_WHAT YOU WILL DO_.
Return, exactly as written, every line from the first line of the data below through the line that contains "in_process = true ∧".

Collected data:
(** The claim of C4 fails when the chunk tasks run in process: the six
    chunk tasks of [temp] yield the canonical store six times, the
    reduction by groups of two merges it into itself five times and
    returns it, and with the call at the end of [write_lazy] the canonical
    store has received six [merge] calls. *)
Lemma write_lazy_merges_six_times :
  in_process = true ∧
  after_eager.1.1 = Ret tt ∧
  store after_eager.1.2 = 0 ∧
  (length ∘ merge_calls <$> after_eager.2) = [0] ∧
  (∃ w stored w',
     writer after_eager.1.2 = Some w ∧
     sync w = inr (stored, w') ∧
     length stored = 6 ∧
     (stateful_store_reduce stored extract_stores merge_stores (Some 2%Z)
        after_eager.2).1 = Ret 0 ∧
     (length ∘ merge_calls
        <$> (stateful_store_reduce stored extract_stores merge_stores (Some 2%Z)
               after_eager.2).2) = [5]) ∧
  (write_lazy after_eager.1.2 (Some 2%Z) after_eager.2).1.1 = Ret tt ∧
  (length ∘ merge_calls
     <$> (write_lazy after_eager.1.2 (Some 2%Z) after_eager.2).2) = [6].
Proof.
  split_and!; try reflexivity.
  do 3 eexists. split_and!; reflexivity.
Qed.

End InProcessExamples.

(** * More on the module's functions *)

Section MergeStoresFacts.
Context `{External}.

Lemma bytes_of_insert_ne (W : World) (i h : handle) (o : StoreObj) :
  i ≠ h → bytes_of (<[i := o]> W) h = bytes_of W h.
Proof. intros Hne. unfold bytes_of. by rewrite list_lookup_insert_ne. Qed.

Lemma bytes_of_frame (W : World) (store : handle) (o : StoreObj)
    (rest : list handle) (bs : list ChangeSet) :
  store ∉ rest →
  Forall2 (λ h b, bytes_of W h = Some b) rest bs →
  Forall2 (λ h b, bytes_of (<[store := o]> W) h = Some b) rest bs.
Proof.
  intros Hnin Hbs. induction Hbs as [|h b rest bs Hh Hbs IH]; constructor.
  - apply not_elem_of_cons in Hnin as [Hne _]. by rewrite bytes_of_insert_ne.
  - apply IH. by apply not_elem_of_cons in Hnin as [_ ?].
Qed.

Lemma merge_rest_merge_seq (rest : list handle) (store : handle) (W : World)
    (o : StoreObj) (bs : list ChangeSet) :
  store ∉ rest →
  W !! store = Some o →
  Forall2 (λ h b, bytes_of W h = Some b) rest bs →
  merge_rest store rest W =
    match merge_seq (obj_state o) bs with
    | (err, s, called) =>
        (match err with None => Ret tt | Some e => Raise e end,
         <[store := {| obj_state := s; merge_calls := merge_calls o ++ called |}]> W)
    end.
Proof.
  revert W o bs. induction rest as [|other rest IH]; intros W o bs Hnin Ho Hbs.
  - apply Forall2_nil_inv_l in Hbs as ->.
    simpl. unfold ret. f_equal. rewrite app_nil_r. symmetry.
    apply list_insert_id. by destruct o.
  - apply Forall2_cons_inv_l in Hbs as (b & bs' & Hb & Hbs & ->).
    apply not_elem_of_cons in Hnin as [Hne Hnin].
    simpl. unfold bind at 1, call_change_set_bytes.
    unfold bytes_of in Hb.
    destruct (W !! other) as [oo|] eqn:Hoo; [|done]. simplify_eq/=.
    unfold bind at 1, call_merge. rewrite Ho.
    destruct (store_merge (obj_state o) (change_set_bytes (obj_state oo)))
      as [[e|] s'] eqn:Hm; [done|].
    set (o1 := {| obj_state := s'; merge_calls := merge_calls o ++ _ |}).
    rewrite (IH (<[store := o1]> W) o1 bs'); try done.
    + simpl. destruct (merge_seq s' bs') as [[err s''] called].
      rewrite list_insert_insert_eq. by rewrite <- app_assoc.
    + apply list_lookup_insert_eq. by eapply lookup_lt_Some.
    + by apply bytes_of_frame.
Qed.

(** X1: [merge_stores] with no store raises [ValueError] and touches
    nothing. Given a first store that is not listed again, it merges the
    change-sets of the others, as they are when it is called, into the
    first one, in order, and stops at the first [merge] that raises: it
    returns the first store, or raises that exception; the first store
    ends in the state of [merge_seq] with exactly the calls made added to
    its log, and every other store is as it was. *)
Theorem merge_stores_merges_into_first (W : World) :
  merge_stores [] W =
    (Raise (ValueError "not enough values to unpack (expected at least 1, got 0)"), W) ∧
  ∀ (store : handle) (rest : list handle) (o : StoreObj) (bs : list ChangeSet),
    store ∉ rest →
    W !! store = Some o →
    Forall2 (λ h b, bytes_of W h = Some b) rest bs →
    merge_stores (store :: rest) W =
      match merge_seq (obj_state o) bs with
      | (err, s, called) =>
          (match err with None => Ret store | Some e => Raise e end,
           <[store := {| obj_state := s; merge_calls := merge_calls o ++ called |}]> W)
      end.
Proof.
  split; [done|]. intros store rest o bs Hnin Ho Hbs.
  unfold merge_stores, bind.
  rewrite (merge_rest_merge_seq rest store W o bs Hnin Ho Hbs).
  by destruct (merge_seq (obj_state o) bs) as [[[e|] s] called].
Qed.

End MergeStoresFacts.

Section EagerPhaseFacts.
Context `{External}.
Variable has_dask : bool.

Lemma write_each_app (a b : list task) (W : World) :
  write_each (a ++ b) W = bind (write_each a) (λ _, write_each b) W.
Proof.
  revert W. induction a as [|t a IH]; intros W; simpl; [done|].
  unfold bind.
  destruct (call_setitem _ _ _ W) as [[[]|e|] W1]; [|done..].
  rewrite IH. done.
Qed.

Lemma set_writer_same (self : XarrayDatasetWriter) (w : LazyArrayWriter) :
  writer self = Some w → set_writer self w = self.
Proof. destruct self. simpl. by intros ->. Qed.

(** X2: a write that raises ends [write_eager] there. The tasks before
    it have been written, the tasks after it have not, the exception
    propagates, and the writer is as it was: the eager lists are not
    reset. *)
Theorem write_eager_stops_at_failure (self : XarrayDatasetWriter)
    (w : LazyArrayWriter) (pre post : list task) (t : task)
    (W W1 W2 : World) (e : exn) :
  _initialized self = true →
  writer self = Some w →
  lockstep (eager_sources w) (eager_targets w) (eager_regions w) →
  eager_tasks w = pre ++ t :: post →
  write_each pre W = (Ret tt, W1) →
  call_setitem t.1.2 (region_or_ellipsis t.2) t.1.1 W1 = (Raise e, W2) →
  write_eager self W = (Raise e, self, W2).
Proof.
  intros Hinit Hw Hlock Htasks Hpre Hfail.
  unfold write_eager, LazyArrayWriter_write_eager. rewrite Hinit, Hw. simpl.
  rewrite (write_eager_loop_lockstep _ _ _ Hlock).
  fold (eager_tasks w). rewrite Htasks, write_each_app.
  unfold bind at 1. rewrite Hpre. simpl. unfold bind. rewrite Hfail.
  by rewrite set_writer_same.
Qed.

Lemma call_setitem_frame (target : Array) (i : index) (source : Source)
    (W W' : World) r :
  call_setitem target i source W = (r, W') →
  length W' = length W ∧
  merge_calls <$> W' = merge_calls <$> W ∧
  ∀ j, j ≠ array_store target → W' !! j = W !! j.
Proof.
  unfold call_setitem.
  destruct (W !! array_store target) as [o|] eqn:Ho; [|by intros [= <- <-]].
  destruct (array_setitem _ _ _ _) as [err s].
  assert (Hins : ∀ W0 : World,
            W0 = <[array_store target :=
                     {| obj_state := s; merge_calls := merge_calls o |}]> W →
            length W0 = length W ∧ merge_calls <$> W0 = merge_calls <$> W ∧
            ∀ j, j ≠ array_store target → W0 !! j = W !! j).
  { intros W0 ->. split_and!.
    - apply length_insert.
    - rewrite list_fmap_insert. simpl. apply list_insert_id.
      by rewrite list_lookup_fmap, Ho.
    - intros j Hj. by apply list_lookup_insert_ne. }
  destruct err; intros [= <- <-]; by apply Hins.
Qed.

Lemma write_eager_loop_frame (ss : list Source) (ts : list Array)
    (rs : list Region) (W W' : World) r :
  write_eager_loop ss ts rs W = (r, W') →
  length W' = length W ∧
  merge_calls <$> W' = merge_calls <$> W ∧
  ∀ j, j ∉ array_store <$> ts → W' !! j = W !! j.
Proof.
  revert ts rs W. induction ss as [|s ss IH]; intros [|t ts] [|rg rs] W; simpl;
    try (by intros [= <- <-]).
  unfold bind.
  destruct (call_setitem _ _ _ W) as [[[]|e|] W1] eqn:Hset;
    apply call_setitem_frame in Hset as (Hlen & Hlog & Hfr).
  - intros Hloop. apply IH in Hloop as (Hlen' & Hlog' & Hfr').
    split_and!; [congruence..|].
    intros j Hj. apply not_elem_of_cons in Hj as [Hj1 Hj2].
    rewrite Hfr', Hfr; done.
  - intros [= <- <-]. split_and!; try done.
    intros j Hj. apply not_elem_of_cons in Hj as [Hj1 Hj2]. by apply Hfr.
  - intros [= <- <-]. split_and!; try done.
    intros j Hj. apply not_elem_of_cons in Hj as [Hj1 Hj2]. by apply Hfr.
Qed.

_WRITTEN SOLUTION_.
(** The claim of C4 fails when the chunk tasks run in process: the six
    chunk tasks of [temp] yield the canonical store six times, the
    reduction by groups of two merges it into itself five times and
    returns it, and with the call at the end of [write_lazy] the canonical
    store has received six [merge] calls. *)
Lemma write_lazy_merges_six_times :
  in_process = true ∧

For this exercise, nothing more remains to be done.